*** RECORDS FOR THIS EXERCISE Section Begins ***
(** * ScanCode JSON results parser: a shallow embedding of
      [parse_scancode_results.py] and the properties of its pipeline.

    Modelling conventions.
    - Python [str] values are byte strings ([String.string]); [str.lower]
      and [str.upper] act on the ASCII letters, and field widths count
      bytes. On strings of ASCII characters this is what Python does; a
      character outside ASCII is left as it is, where Python may change it
      (the Kelvin sign lower-cases to "k", the long s upper-cases to "S")
      and counts it once.
    - The parsed JSON document is typed after the fields the program reads:
      a key that is absent from a JSON object is [None]. Only documents of
      this shape are modelled: a JSON object whose "files", when present,
      is a list of objects with fields of the expected types. On any other
      parsed value (a "files" that is null, a top-level list) the program
      stops with an uncaught [TypeError] or [AttributeError], which the
      model does not describe.
    - Scores are integers ([Z]).
    - A [dict] or [Counter] iterated in insertion order is an association
      list; the six-key category dictionaries are a record with one field
      per key.
    - A Python [set] is the list of its distinct elements in insertion
      order together with an iteration order that the interpreter chooses
      (it depends on the per-process string hash): see [SetOrder]. *)

From Stdlib Require Import ZArith List Bool Ascii String Lia Permutation.
From Stdlib Require Import Numbers.DecimalString Sorting.Sorted.
Import ListNotations.
Open Scope string_scope.
Open Scope list_scope.
Open Scope Z_scope.

(** ** Python built-ins used by the program *)

Module Py.

(** [d.get(k, default)] on a key that may be absent. *)
Definition get_or {A : Type} (o : option A) (default : A) : A :=
  match o with
  | Some v => v
  | None => default
  end.

(** Truth value of a string: non-empty. *)
Definition truthy (s : string) : bool :=
  match s with
  | EmptyString => false
  | String _ _ => true
  end.

(** [d.get(k) or alt] for a string-valued key. *)
Definition get_or_else (o : option string) (alt : string) : string :=
  match o with
  | Some s => if truthy s then s else alt
  | None => alt
  end.

Definition is_upper (c : ascii) : bool :=
  let n := nat_of_ascii c in (Nat.leb 65 n && Nat.leb n 90)%bool.

Definition is_lower (c : ascii) : bool :=
  let n := nat_of_ascii c in (Nat.leb 97 n && Nat.leb n 122)%bool.

Definition lower_char (c : ascii) : ascii :=
  if is_upper c then ascii_of_nat (nat_of_ascii c + 32) else c.

Definition upper_char (c : ascii) : ascii :=
  if is_lower c then ascii_of_nat (nat_of_ascii c - 32) else c.

Fixpoint map_chars (f : ascii -> ascii) (s : string) : string :=
  match s with
  | EmptyString => EmptyString
  | String c s' => String (f c) (map_chars f s')
  end.
(** C1: the claim fails on the code when an initialiser rejects with
    [undefined].  The office initialiser does so on [GET /api/jobs]: the
    [catch] clause of the middleware throws on reading [error.message], so
    the middleware writes no line and does not get to [next()]; the request
    enters no layer after the middleware and is left without an answer. *)
Theorem undefined_rejection_is_not_swallowed :
  let env := rejecting_undefined OfficeController in
  let req := get "/api/jobs" in
  initTables_rejects env OfficeController 1 = Some RaisedNullish /\
  fst (schemaInit env req initial_state) = Throw (Raised message_of_undefined) /\
  console (snd (schemaInit env req initial_state)) = [] /\
  fst (handle_request env (application development) req initial_state) = Hung /\
  console (snd (handle_request env (application development) req initial_state)) = [] /\
  entered (events (snd (handle_request env (application development) req
                          initial_state))) =
    [Helmet; Compression; Cors (corsOptions development);
     BodyJson limit_1mb; BodyUrlencoded limit_1mb; AccessLog; SchemaInit].
Proof. vm_compute. repeat split. Qed.

(** ** Which initialisers run *)

Lemma healthy_works : schema_collaborators_work healthy.
Proof. split; intros; reflexivity. Qed.

Lemma schemaInit_initialised (env : Env) (req : Request) (st : State) :
  initialised (events (snd (schemaInit env req st))) =
  initialised
    (events (if startsWith (path req) "/api/"
             then snd (schemaInit_try env req st) else st)).
Proof.
  rewrite schemaInit_run. destruct (startsWith (path req) "/api/"); [|reflexivity].
  destruct (schemaInit_try env req st) as [[[]|[e|]] st1]; reflexivity.
Qed.








(** ** The [/test-db] probe *)

Lemma outstanding_pool_events (new tail : list Event) :
  Forall (fun e => pool_event e = true) new ->
  outstanding (new ++ tail) = outstanding tail.
Proof.
  intros Hnew. unfold outstanding. rewrite fold_left_app.
  f_equal. induction Hnew as [|e new He _ IH]; [reflexivity|].
  destruct e; try discriminate; exact IH.
Qed.

Lemma outstanding_borrow_release (c : Client) (between : list Event) :
  Forall (fun e => match e with EvQuery _ _ => True | _ => False end) between ->
  outstanding ([EvConnect c] ++ between ++ [EvRelease c]) = [].
Proof.
  intros Hb. unfold outstanding. rewrite !fold_left_app. cbn.
  replace (fold_left _ between [c]) with [c].
  - cbn. unfold client_eqb. rewrite Nat.eqb_refl. reflexivity.
  - induction Hb as [|e l He _ IH]; [reflexivity|].
    destruct e; try contradiction. exact IH.
Qed.
(** * go-git: a shallow embedding of the object store and object model

    The development follows [git.go] and [cmd.go]: repository location and
    creation, the framed object encoding, the blob / tree / commit codecs,
    ref resolution and the recursive tree checkout.

    Conventions.
    - A Go [string] is a Rocq [string]; a Go [[]byte] is a [list ascii]; the
      conversions [string(b)] and [[]byte(s)] are written [str] and [raw].
    - Go's [int] is a 64-bit signed integer, modelled in [Z] with the range
      check written out where the library performs one.
    - A Go [error] value is a term of [error]; [fmt.Errorf("ctx: %w", e)] is
      [Wrap "ctx: %w" e]: the format text is kept as the context, its
      arguments are not rendered.
    - The filesystem is an explicit state threaded through the calls.
    - Loops that are not structurally bounded take fuel; [None] means that
      the fuel ran out, never that the program stopped. *)

From Stdlib Require Import ZArith Lia List Ascii String Bool.
From stdpp Require Import base option list gmap strings.

Local Open Scope Z_scope.

(** ** Bytes and strings *)

Abbreviation byte := ascii.
Abbreviation bytes := (list ascii).

Definition str (b : bytes) : string := string_of_list_ascii b.
Definition raw (s : string) : bytes := list_ascii_of_string s.

Definition len {A} (l : list A) : Z := Z.of_nat (length l).

Definition NUL : byte := Ascii.zero.
Definition SP : byte := " "%char.
Definition LF : byte := Ascii.ascii_of_nat 10.

(** The string ["\n"]. *)
Definition nl : string := String LF "".

(** Go's [int] on a 64-bit platform. *)
Definition maxInt : Z := 2 ^ 63 - 1.
Definition minInt : Z := - 2 ^ 63.
Definition maxUint64 : Z := 2 ^ 64 - 1.

(** ** Errors *)

Inductive error : Type :=
| EOF                          (* io.EOF *)
| ErrBufferFull                (* bufio.ErrBufferFull *)
| ErrNotExist                  (* ENOENT, matched by os.ErrNotExist *)
| ErrExist                     (* EEXIST, matched by os.ErrExist *)
| ENOTDIR
| EISDIR
| ErrSyntax                    (* strconv.ErrSyntax *)
| ErrRange                     (* strconv.ErrRange *)
| InvalidByteError (b : ascii) (* encoding/hex *)
| ErrLength                    (* encoding/hex *)
| ErrHeader                    (* compress/zlib: invalid stream *)
| New (msg : string)           (* errors.New, fmt.Errorf without %w *)
| Wrap (ctx : string) (e : error). (* fmt.Errorf("...: %w", e) *)

(** [errors.Is]: walk the chain of wrapped errors looking for a sentinel. *)
Fixpoint root_cause (e : error) : error :=
  match e with
  | Wrap _ e' => root_cause e'
  | _ => e
  end.

Definition is_EOF (e : error) : bool :=
  match root_cause e with EOF => true | _ => false end.
Definition is_ErrExist (e : error) : bool :=
  match root_cause e with ErrExist => true | _ => false end.
Definition is_ErrNotExist (e : error) : bool :=
  match root_cause e with ErrNotExist => true | _ => false end.

(** The outcome of a call that can return a value, return an error, or
    panic. *)
Inductive result (A : Type) : Type :=
| Ok (a : A)
| Err (e : error)
| Panic (msg : string).
Arguments Ok {A} a.
Arguments Err {A} e.
Arguments Panic {A} msg.

(** ** strconv *)

Module strconv.

Definition digit_char (d : Z) : ascii := ascii_of_nat (48 + Z.to_nat d).

(** [ch -= '0'; if ch > 9 { syntax error }] on an unsigned byte. *)
Definition digit_val (c : ascii) : option Z :=
  let n := Z.of_nat (nat_of_ascii c) in
  if (48 <=? n) && (n <=? 57) then Some (n - 48) else None.

(** Decimal digits of a non-negative number, most significant first. *)
Fixpoint fmt_digits (fuel : nat) (n : Z) (acc : string) : string :=
  let acc' := String (digit_char (n mod 10)) acc in
  match fuel with
  | O => acc'
  | S fuel' => if n <? 10 then acc' else fmt_digits fuel' (n / 10) acc'
  end.

(** [strconv.Itoa], also the rendering of the [%d] verb. *)
Definition Itoa (n : Z) : string :=
  if n <? 0
  then String "-"%char (fmt_digits (Z.to_nat (Z.log2 (- n))) (- n) "")
  else fmt_digits (Z.to_nat (Z.log2 n)) n "".

(** The digit loop of [ParseUint] in base 10, which [Atoi]'s fast path
    agrees with on the short strings it takes: a byte that is not a digit
    is a syntax error, a value beyond [uint64] a range error, whichever
    comes first. *)
Fixpoint parse_digits (s : string) (acc : Z) : Z + error :=
  match s with
  | EmptyString => inl acc
  | String c s' =>
      match digit_val c with
      | None => inr ErrSyntax
      | Some d =>
          let acc' := acc * 10 + d in
          if maxUint64 <? acc' then inr ErrRange else parse_digits s' acc'
      end
  end.

(** [strconv.Atoi]: an optional sign, then at least one digit, nothing
    else; a value outside [int] is a range error. *)
Definition Atoi (s : string) : Z + error :=
  let '(neg, body) :=
    match s with
    | String "-"%char s' => (true, s')
    | String "+"%char s' => (false, s')
    | _ => (false, s)
    end in
  match body with
  | EmptyString => inr ErrSyntax
  | _ =>
      match parse_digits body 0 with
      | inr e => inr e
      | inl n =>
          let v := if neg then - n else n in
          if (minInt <=? v) && (v <=? maxInt) then inl v else inr ErrRange
      end
  end.

End strconv.

(** ** encoding/hex *)

Module hex.

Definition hexdigit (n : nat) : ascii :=
  if (n <? 10)%nat then ascii_of_nat (48 + n) else ascii_of_nat (87 + n).

Fixpoint EncodeToString (b : bytes) : string :=
  match b with
  | [] => EmptyString
  | c :: b' =>
      let n := nat_of_ascii c in
      String (hexdigit (n / 16)) (String (hexdigit (n mod 16)) (EncodeToString b'))
  end.

(** [reverseHexTable]: the value of a hexadecimal digit, either case. *)
Definition fromHexChar (c : ascii) : option nat :=
  let n := nat_of_ascii c in
  if (48 <=? n)%nat && (n <=? 57)%nat then Some (n - 48)%nat
  else if (97 <=? n)%nat && (n <=? 102)%nat then Some (n - 87)%nat
  else if (65 <=? n)%nat && (n <=? 70)%nat then Some (n - 55)%nat
  else None.

(** [hex.DecodeString] returns the bytes decoded before the error together
    with the error. *)
Fixpoint Decode (src : bytes) : bytes * option error :=
  match src with
  | [] => ([], None)
  | [p] =>
      match fromHexChar p with
      | None => ([], Some (InvalidByteError p))
      | Some _ => ([], Some ErrLength)
      end
  | p :: q :: src' =>
      match fromHexChar p, fromHexChar q with
      | None, _ => ([], Some (InvalidByteError p))
      | Some _, None => ([], Some (InvalidByteError q))
      | Some a, Some b =>
          let '(out, e) := Decode src' in
          (ascii_of_nat (a * 16 + b) :: out, e)
      end
  end.

Definition DecodeString (s : string) : bytes * option error := Decode (raw s).

End hex.

(** ** bufio.Reader over an in-memory byte source

    [buf] is the buffered, still unread window [b.buf[b.r:b.w]]; [src] is
    what the underlying reader has not handed out yet; [err] is the pending
    error [b.err].  The buffer holds [defaultBufSize] bytes. *)

Module bufio.

Definition defaultBufSize : nat := 4096.

Record Reader : Type := mkReader {
  buf : bytes;
  src : bytes;
  err : option error;
}.

Definition NewReader (data : bytes) : Reader :=
  {| buf := []; src := data; err := None |}.

(** [bytes.Reader.Read] into a slice of [n] bytes: end of input is
    reported by [0, io.EOF]; otherwise it copies as much as fits. *)
Definition src_Read (n : nat) (s : bytes) : bytes * option error * bytes :=
  match s with
  | [] => ([], Some EOF, [])
  | _ => (take n s, None, drop n s)
  end.

(** [b.fill()]: slide the window to the front and read once into the free
    space behind it.  Callers only fill a buffer that is not full. *)
Definition fill (b : Reader) : Reader :=
  let '(data, e, s') := src_Read (defaultBufSize - length (buf b)) (src b) in
  {| buf := buf b ++ data; src := s'; err := e |}.

(** [b.readErr()]: hand out the pending error and clear it. *)
Definition readErr (b : Reader) : option error * Reader :=
  (err b, {| buf := buf b; src := src b; err := None |}).

(** [bytes.IndexByte]: the bytes up to and including the first [delim],
    and what follows it. *)
Fixpoint cut (delim : byte) (l : bytes) : option (bytes * bytes) :=
  match l with
  | [] => None
  | c :: l' =>
      if Ascii.eqb c delim then Some ([c], l')
      else match cut delim l' with
           | Some (pre, post) => Some (c :: pre, post)
           | None => None
           end
  end.

(** [b.ReadSlice(delim)]. *)
Fixpoint ReadSlice (fuel : nat) (delim : byte) (b : Reader)
  : option (bytes * option error * Reader) :=
  match fuel with
  | O => None
  | S fuel' =>
      match cut delim (buf b) with
      | Some (line, rest) =>
          Some (line, None, {| buf := rest; src := src b; err := err b |})
      | None =>
          match err b with
          | Some _ =>
              let '(e, b') := readErr {| buf := []; src := src b; err := err b |} in
              Some (buf b, e, b')
          | None =>
              if (defaultBufSize <=? length (buf b))%nat
              then Some (buf b, Some ErrBufferFull,
                         {| buf := []; src := src b; err := err b |})
              else ReadSlice fuel' delim (fill b)
          end
      end
  end.

(** [b.collectFragments(delim)] as used by [ReadBytes]: keep reading full
    buffers until the delimiter or an error other than [ErrBufferFull]. *)
Fixpoint collectFragments (fuel : nat) (delim : byte) (acc : bytes) (b : Reader)
  : option (bytes * option error * Reader) :=
  match fuel with
  | O => None
  | S fuel' =>
      match ReadSlice 3 delim b with
      | None => None
      | Some (frag, Some ErrBufferFull, b') =>
          collectFragments fuel' delim (acc ++ frag) b'
      | Some (frag, e, b') => Some (acc ++ frag, e, b')
      end
  end.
*** RECORDS FOR THIS EXERCISE Section Ends ***
THE TASK:
Transcribe the records above from the line holding "match b with" down to the line holding "with the error. *)", inclusive, without adding anything.

EXPECTED OUTPUT:
  match b with
  | [] => EmptyString
  | c :: b' =>
      let n := nat_of_ascii c in
      String (hexdigit (n / 16)) (String (hexdigit (n mod 16)) (EncodeToString b'))
  end.

(** [reverseHexTable]: the value of a hexadecimal digit, either case. *)
Definition fromHexChar (c : ascii) : option nat :=
  let n := nat_of_ascii c in
  if (48 <=? n)%nat && (n <=? 57)%nat then Some (n - 48)%nat
  else if (97 <=? n)%nat && (n <=? 102)%nat then Some (n - 87)%nat
  else if (65 <=? n)%nat && (n <=? 70)%nat then Some (n - 55)%nat
  else None.

(** [hex.DecodeString] returns the bytes decoded before the error together
    with the error. *)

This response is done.